The period - the outset of the 20th century - is the most multi-structural in the history of modern Georgian art; stylistically, it is altogether charged, kaleidoscopically changeful, and even eclectic at a time. It is the period that rendered the categories such as "style" extremely inconvenient to operate with, which is another sign of the epoch and points to the global moves in world perception - to "sdvigologia" transformations (sdvig - shift) that gripped the whole world. It penetrated Georgia as well - however, not as the result and impact but as a simultaneous process that conveyed cultural and social innovations.

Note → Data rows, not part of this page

(* ===== verification/Codec.v ===== *)
(** * The codec interface and its framing contract

    Model of [class Codec] ([codec/codec.h]).  A codec keeps state between two
    calls of [decode]: the bytes of a message it has already taken from the
    buffer, and how far it has got.  The interface is a class of operations;
    what a codec promises to the decoder of the framework is [CodecContract]:
    a pure framing function on the byte stream, which [decode] implements no
    matter how the stream is cut into reads. *)

From S2P Require Import Prelude Envoy Metadata.

Class CodecOps (E : Envoy) := {
  codec_state : Type;
  codec_init : codec_state;
  (** [decode(buffer, metadata)]: all three objects are updated. *)
  codec_decode : M (codec_state * buffer * MetadataImpl) DecodeStatus;
  (** [encode(metadata, mutation, buffer)]; the metadata is not changed, the
      objects it points to are part of the codec state where a codec does. *)
  codec_encode : MetadataImpl → Mutation → M (codec_state * buffer) unit;
  (** [onError(metadata, error, buffer)] *)
  codec_onError : MetadataImpl → Error → M (codec_state * buffer) unit
}.

Section codec.
Context {E : Envoy}.

(** What can be told of a decoded message: its metadata, with the bytes of the
    message in place of the buffer object that holds them. *)
Definition view (m : MetadataImpl) : MetadataImpl * bytes :=
  (m <| origin_message_ := buf_new |>, contents (origin_message_ m)).

(** The metadata [DecoderStateMachine] hands to a codec. *)
Definition fresh_metadata (t : MessageType) : MetadataImpl := setMessageType t new_MetadataImpl.

(** The two types decoders are constructed with. *)
Definition decoder_type (t : MessageType) : Prop := t = MessageType_Request ∨ t = MessageType_Response.

(** Result of framing a byte stream: more bytes are needed; a message of [n]
    bytes; a protocol error; a crash. *)
Inductive framing : Type :=
| FWait
| FDone (n : Z) (v : MetadataImpl * bytes)
| FThrow (e : exn)
| FPanic (w : string).

(** [frame t bs] frames the first message of [bs].  [codec_rep t c l s] says
    that the codec [c] has taken the bytes [l] of the current message and that
    what it remembers is right for the stream [s], which begins with them.  Once
    the first message is decided, later bytes do not change it (up to the
    [BufferLimit] of a connection, [UINT32_MAX]). *)
Class CodecContract (C : CodecOps E) := {
  frame : MessageType → bytes → framing;
  codec_rep : MessageType → codec_state → bytes → bytes → Prop;
  codec_rep_init t s : decoder_type t → codec_rep t codec_init [] s;
  codec_rep_type t c l s : codec_rep t c l s → decoder_type t;
  codec_rep_app t c l s k : codec_rep t c l s → codec_rep t c l (s ++ k);
  frame_size t bs n v : frame t bs = FDone n v → 0 ≤ n ≤ zlen bs;
  frame_app t bs k : zlen (bs ++ k) < 2 ^ 32 → frame t bs ≠ FWait → frame t (bs ++ k) = frame t bs;
  frame_nil t : decoder_type t → frame t [] = FWait;
  codec_decode_spec t c l b : codec_rep t c l (l ++ contents b) →
    match frame t (l ++ contents b) with
    | FWait => ∃ c' b' m' l',
        codec_decode (c, b, fresh_metadata t) = (Return DecodeStatus_WaitForData, (c', b', m')) ∧
        codec_rep t c' l' (l' ++ contents b') ∧ l' ++ contents b' = l ++ contents b
    | FDone n v => ∃ c' b' m',
        codec_decode (c, b, fresh_metadata t) = (Return DecodeStatus_Done, (c', b', m')) ∧
        (∀ s, codec_rep t c' [] s) ∧ contents b' = zdrop n (l ++ contents b) ∧ view m' = v
    | FThrow e => ∃ c' b' m',
        codec_decode (c, b, fresh_metadata t) = (Throw e, (c', b', m'))
    | FPanic w => ∃ c' b' m',
        codec_decode (c, b, fresh_metadata t) = (Panic w, (c', b', m'))
    end
}.

(** ** The messages of a byte stream *)

(** What is left after the complete messages of a stream. *)
Inductive tail : Type :=
| TRest (bs : bytes)
| TThrow (e : exn)
| TPanic (w : string).

Section parse_all.
Context {C : CodecOps E} {K : CodecContract C} (t : MessageType).

(** [None]: the fuel ran out. *)
Fixpoint parse_all (fuel : nat) (bs : bytes) : option (list (MetadataImpl * bytes) * tail) :=
  match fuel with
  | O => None
  | S fuel =>
      match frame t bs with
      | FWait => Some ([], TRest bs)
      | FThrow e => Some ([], TThrow e)
      | FPanic w => Some ([], TPanic w)
      | FDone n v => prod_map (cons v) id <$> parse_all fuel (zdrop n bs)
      end
  end.

Lemma parse_all_mono fuel fuel' bs r :
  (fuel ≤ fuel')%nat → parse_all fuel bs = Some r → parse_all fuel' bs = Some r.
Proof.
  revert fuel' bs r. induction fuel as [|fuel IH]; intros [|fuel'] bs r Hle; cbn; try done; [lia |].
  destruct (frame t bs) as [|n v|e|w]; try done.
  intros ([vs tl] & Hp & ->)%fmap_Some. erewrite IH; [done | lia | done].
Qed.

Lemma parse_all_rest_length fuel bs vs rest :
  parse_all fuel bs = Some (vs, TRest rest) → (length rest ≤ length bs)%nat.
Proof.
  revert bs vs. induction fuel as [|fuel IH]; intros bs vs; cbn; [done |].
  destruct (frame t bs) as [|n v|e|w] eqn:Hfr; try done.
  - by intros [= <- <-].
  - intros ([vs1 tl1] & Hp & [= -> <-])%fmap_Some. apply IH in Hp.
    unfold zdrop in Hp. rewrite length_drop in Hp. lia.
Qed.

(** Cutting a stream: the messages of the first part come first, and parsing
    resumes on what was left of it; an error stays an error. *)
Lemma parse_all_cut fuel bs k vs tl :
  zlen (bs ++ k) < 2 ^ 32 →
  parse_all fuel (bs ++ k) = Some (vs, tl) →
  ∃ vs1 tl1, parse_all fuel bs = Some (vs1, tl1) ∧
    match tl1 with
    | TRest rest => ∃ vs2, parse_all fuel (rest ++ k) = Some (vs2, tl) ∧ vs = vs1 ++ vs2
    | _ => vs = vs1 ∧ tl = tl1
    end.
Proof.
  revert bs vs. induction fuel as [|fuel IH]; intros bs vs Hlen; cbn [parse_all]; [done |].
  destruct (frame t bs) as [|n v|e|w] eqn:Hfr.
  - intros Hp. exists [], (TRest bs). split; [done |]. by exists vs.
  - rewrite frame_app, Hfr by (done || by rewrite Hfr). pose proof (frame_size _ _ _ _ Hfr).
    intros ([vs' tl'] & Hp & [= -> ->])%fmap_Some. rewrite zdrop_app in Hp by done.
    apply IH in Hp as (vs1 & tl1 & -> & Htl);
      [| rewrite zlen_app in *; rewrite zlen_zdrop by done; lia].
    exists (v :: vs1), tl1. split; [done |]. destruct tl1 as [rest|e|w].
    + destruct Htl as (vs2 & Hp2 & ->). exists vs2. split; [| done].
      apply (parse_all_mono fuel (S fuel)); [lia | done].
    + by destruct Htl as [-> ->].
    + by destruct Htl as [-> ->].
  - rewrite frame_app, Hfr by (done || by rewrite Hfr). intros [= <- <-]. by exists [], (TThrow e).
  - rewrite frame_app, Hfr by (done || by rewrite Hfr). intros [= <- <-]. by exists [], (TPanic w).
Qed.

Lemma parse_all_rest fuel bs vs rest :
  parse_all fuel bs = Some (vs, TRest rest) → frame t rest = FWait.
Proof.
  revert bs vs. induction fuel as [|fuel IH]; intros bs vs; cbn; [done |].
  destruct (frame t bs) as [|n v|e|w] eqn:Hfr; try done.
  - by intros [= <- <-].
  - intros ([vs1 tl1] & Hp & [= -> <-])%fmap_Some. eauto.
Qed.
End parse_all.
End codec.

The "orchestral" property of painting and poetry (A. Kruchionikh, I.Zdanevich), i.e. the synthesis of different styles and manners within one cultural space of a particular work of art is also a sign of the new art. In that period, Georgia took the road to Europe, and Tbilisi became "the fantastic city" where the categories that varied chronologically, socially and culturally - the Caucasian lifestyle, oriental traditions and the strong European stream - co-existed in an odd harmony. "The tram plunged into Europe from Meydan " (I. Terentiev, "Tiflis"); it was the period when Georgia, "a particle off the East", found itself in the milieu of European culture, and started "to thoroughly make up Georgian oriental advancements with European technology" (Gr. Robakidze). In fact, the theme proved popular as the Moscow 1913 avant-garde exposition called "Mishen" (The Target) hosted the debates on "The East, Nationality and the West". Among its organizers was Ilia Zdanevich - Iliazd, a resident of Georgia and the legendary representative of Georgian, Russian and European avant-garde, who, together with his brother Kiril Zdanevich and artist Mikhail Le-Dantu, was the first to discover Pirosmani's works, present them at the exhibition and afterwards promote them in Georgia as well as abroad. Later, the concept of the exhibition turned into a regular program for different avant-garde trends including oriental symbolism and European stylistics, and the na?ve painting became the property of the epoch: "Eat, khudogi, the Rubens beef, and go on to the Cezanne bun!" (A. Kruchionikh, S. Valishevski, K. Zdanevich "Learn the Lesson, Khudogi!" - khudogi refers to painters in the Futurist slang).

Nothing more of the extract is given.